LAMENTABLEMENTE, y con la brillante excepción de Crematorio, la eclosión de series españolas sigue siendo una cuestión más cuantitativa que cualitativa. De hecho parece exclusivamente cuantitativa. Cada poco tiempo se anuncian nuevas producciones patrias, ahora Toledos e Isabeles, a las que le faltan los ingredientes básicos: buen guión y buenas interpretaciones. Poco importan las ambientaciones, la promoción o los nombres de relumbrón si luego falta una historia creíble y atractiva que contar con un desarrollo coherente que no insulte a la inteligencia del público. Desde luego que el dinero cuenta, pero al contrario de lo que se diga, lo bueno no necesariamente tiene que ser caro. Y ahí siguen los ingleses demostrándonos que es posible competir cara a cara con las cadenas estadounidenses con ingenio y atrevimiento y sin tanto dólar. Y no hablamos de Downton Abbey, de Julian Fellowes, sensación de los últimos dos años y la serie británica más cara de la historia, sino de otros dos nombres: Ricky Gervais y Charlie Brooker. Dos genios locos, creadores de nuevos estilos, con un valor sin límite que luego es premiado por público y crítica. El primero ya es un famoso universal, gracias tanto a su ácida, irreverente y desvergonzada presentación de la gala de los Globos de Oro del año pasado como a sus obras, dignas hijas de su padre. Con The Office (versión británica y americana), Extras o la más reciente Life's too short, Gervais ha creado una nueva realidad-ficcionada o ficción-realista, humor socarrón en el que los perdedores son protagonistas y en el que medio Hollywood quiere participar con cameos. En su último trabajo, Gervais nos mete en la vida de Warwick Davis, el actor británico, enano, protagonista de Willow y que apareció en El retorno del Jedi o la saga de Harry Potter. No está claro si Gervais se ríe con crueldad del personaje o de los prejuicios de la sociedad, pero el patetismo es uno de los protagonistas de Life's too short. Las apariciones, por cierto, de Johnny Depp y Liam Neeson son hilarantes.

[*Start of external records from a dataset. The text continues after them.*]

(** Numeric slots in terms of [parseInt].  For the experience slot of the
    five-question variant (0..50) and the job-level (1..9) and
    profile-count (1..5) slots of the seven-question variant: an input whose trimmed form does not parse, by
    [parseInt], to an integer of the slot's closed range fails validation,
    and submitting it appends no message, keeps the question index and
    leaves the accumulator as it was; an input that parses to [z] within
    the range passes validation and the accumulator receives [z] itself. *)
Theorem numeric_slots_reject_or_store :
  (forall now now' s, V5.currentQuestionIndex s = 3 ->
     let s' := V5.handleSubmit now now' s in
     (~ parsesWithin 0 50 (V5.currentInput s) ->
        V5.validateResponse (V5.currentInput s) 3 = false /\ V5_unchanged s s') /\
     (forall z, JS.parseInt (JS.trim (V5.currentInput s)) = JS.Int z -> (0 <= z <= 50)%Z ->
        V5.validateResponse (V5.currentInput s) 3 = true /\
        V5.yearsExperience (V5.userData s') = Some (JS.Int z))) /\
  (forall f now now' s, V7.currentQuestionIndex s = 3 ->
     let s' := V7.handleSubmit f now now' s in
     (~ parsesWithin 1 9 (V7.currentInput s) ->
        V7.validateResponse (V7.currentInput s) 3 = false /\ V7_unchanged s s') /\
     (forall z, JS.parseInt (JS.trim (V7.currentInput s)) = JS.Int z -> (1 <= z <= 9)%Z ->
        V7.validateResponse (V7.currentInput s) 3 = true /\
        V7.jobLevel (V7.userData s') = Some (JS.Int z))) /\
  (forall f now now' s, V7.currentQuestionIndex s = 6 ->
     let s' := V7.handleSubmit f now now' s in
     (~ parsesWithin 1 5 (V7.currentInput s) ->
        V7.validateResponse (V7.currentInput s) 6 = false /\ V7_unchanged s s') /\
     (forall z, JS.parseInt (JS.trim (V7.currentInput s)) = JS.Int z -> (1 <= z <= 5)%Z ->
        V7.validateResponse (V7.currentInput s) 6 = true /\
        V7.profileCount (V7.userData s') = Some (JS.Int z))).
Proof.
  split; [|split].
  - intros now now' s Hi s'. subst s'. split.
    + intros Hn. assert (Hv : V5.validateResponse (V5.currentInput s) 3 = false)
        by (apply not_true_false; now rewrite V5_experience_valid).
      split; [exact Hv|]. apply V5_handleSubmit_rejects. now rewrite Hi.
    + intros z Hz Hr.
      assert (Hv : V5.validateResponse (V5.currentInput s) 3 = true)
        by (apply V5_experience_valid; exists z; auto).
      split; [exact Hv|].
      rewrite V5_handleSubmit_commits; rewrite ?Hi; try assumption.
      * simpl. now rewrite Hz.
      * apply (V5_valid_not_blank _ 3); [simpl; lia | exact Hv].
  - intros f now now' s Hi s'. subst s'. split.
    + intros Hn. assert (Hv : V7.validateResponse (V7.currentInput s) 3 = false)
        by (apply not_true_false; now rewrite V7_jobLevel_valid).
      split; [exact Hv|]. apply V7_handleSubmit_rejects. now rewrite Hi.
    + intros z Hz Hr.
      assert (Hv : V7.validateResponse (V7.currentInput s) 3 = true)
        by (apply V7_jobLevel_valid; exists z; auto).
      split; [exact Hv|].
      rewrite V7_handleSubmit_commits; rewrite ?Hi; try assumption.
      * simpl. now rewrite Hz.
      * apply (V7_valid_not_blank _ 3); [simpl; lia | exact Hv].
  - intros f now now' s Hi s'. subst s'. split.
    + intros Hn. assert (Hv : V7.validateResponse (V7.currentInput s) 6 = false)
        by (apply not_true_false; now rewrite V7_profileCount_valid).
      split; [exact Hv|]. apply V7_handleSubmit_rejects. now rewrite Hi.
    + intros z Hz Hr.
      assert (Hv : V7.validateResponse (V7.currentInput s) 6 = true)
        by (apply V7_profileCount_valid; exists z; auto).
      split; [exact Hv|].
      rewrite V7_handleSubmit_commits; rewrite ?Hi; try assumption.
      * simpl. now rewrite Hz.
      * apply (V7_valid_not_blank _ 6); [simpl; lia | exact Hv].
Qed.

Lemma numeric_slots_reject_or_store_witness :
  let s5 := V5.setCurrentInput (JS.str "51") V5_atExperience in
  let s3 := V7.setCurrentInput (JS.str " 7 ") V7_atJobLevel in
  let s6 := V7.setCurrentInput (JS.str "six") V7_atProfileCount in
  V5_unchanged s5 (V5.handleSubmit 17000 19000 s5) /\
  V7.jobLevel (V7.userData (V7.handleSubmit V7.NetworkError 17000 19000 s3))
    = Some (JS.Int 7) /\
  V7_unchanged s6 (V7.handleSubmit V7.NetworkError 29000 31000 s6).
Proof.
  destruct numeric_slots_reject_or_store as (H5 & H3 & H6).
  split; [|split].
  - apply (H5 17000%Z 19000%Z (V5.setCurrentInput (JS.str "51") V5_atExperience));
      [reflexivity|].
    intros (z & Hz & Hr). vm_compute in Hz. injection Hz as <-. lia.
  - apply (H3 V7.NetworkError 17000%Z 19000%Z
             (V7.setCurrentInput (JS.str " 7 ") V7_atJobLevel));
      [reflexivity | vm_compute; reflexivity | lia].
  - apply (H6 V7.NetworkError 29000%Z 31000%Z
             (V7.setCurrentInput (JS.str "six") V7_atProfileCount));
      [reflexivity|].
    intros (z & Hz & Hr). vm_compute in Hz. discriminate.
Defined.

(** ** Numeric slots and integer literals *)

Lemma decimalDigit_facts c d :
  decimalDigit c = Some d ->
  JS.digitValue c = Some d /\ (d < 10)%N /\ JS.isWhiteSpace c = false /\
  c <> 45%N /\ c <> 43%N /\ c <> 120%N /\ c <> 88%N.
Proof.
  unfold decimalDigit. destruct ((48 <=? c) && (c <=? 57))%N eqn:E; [|discriminate].
  intros [= <-]. apply andb_true_iff in E as [E1 E2]. apply N.leb_le in E1, E2.
  assert (Hc : (c = 48 \/ c = 49 \/ c = 50 \/ c = 51 \/ c = 52 \/ c = 53 \/
                c = 54 \/ c = 55 \/ c = 56 \/ c = 57)%N) by lia.
  repeat destruct Hc as [-> | Hc]; try subst c;
    (split; [reflexivity|]; split; [reflexivity|]; split; [reflexivity|];
     repeat split; discriminate).
Qed.

Lemma decimalValue_radix s acc n :
  decimalValue acc s = Some n ->
  fold_left (fun a d => a * 10 + d)%N (JS.radixDigits 10 s) acc = n /\
  length (JS.radixDigits 10 s) = length s.
Proof.
  revert acc. induction s as [|c r IH]; intros acc H; simpl in H.
  - injection H as <-. split; reflexivity.
  - destruct (decimalDigit c) as [d|] eqn:E; [|discriminate].
    apply decimalDigit_facts in E as (Hd & Hlt & _).
    simpl. rewrite Hd. apply N.ltb_lt in Hlt. rewrite Hlt. simpl.
    destruct (IH _ H) as [H1 H2]. split; [exact H1 | now f_equal].
Qed.

Lemma parseInt_readDigits s :
  JS.parseInt s =
  match JS.trimStart s with
  | c :: r => if (c =? 45)%N then readDigits (-1) r
              else if (c =? 43)%N then readDigits 1 r
              else readDigits 1 (c :: r)
  | [] => readDigits 1 []
  end.
Proof.
  unfold JS.parseInt, readDigits. destruct (JS.trimStart s) as [|c r]; [reflexivity|].
  destruct (c =? 45)%N; [reflexivity|]. destruct (c =? 43)%N; reflexivity.
Qed.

En cuanto a Brooker, se trata de un tipo hiperactivo, columnista de The Guardian, y brutal analista de la televisión de masas. Si ya sorprendió con su goreDead set, una plaga de zombies, que se anticipó a The Walking Dead, en la que todo el mundo se infectaba menos los protagonistas de Gran Hermano (no se sabe quién estaba más podrido por dentro), no es atrevido decir que con Black Mirror ha evolucionado la televisión. Se trata de tres historias independientes que bien habrían formado una película, un brutal ensayo sobre las nuevas tecnologías y sus peligros, en el que se mezclan Tarantino, Allen e incluso Kubrick. Por ejemplo: en el primer episodio, El himno nacional, el primer ministro británico se enfrenta a un ultimátum: o se cepilla, en directo y ante las cámaras, a un cerdo, o la princesa favorita será ejecutada. El segundo es un relato orwelliano que mezcla OT con 1984 y aterroriza a cualquier poseedor de Ipad o tableta táctil. Eso es echarle narices a la tele y lo que hacemos por aquí tonterías.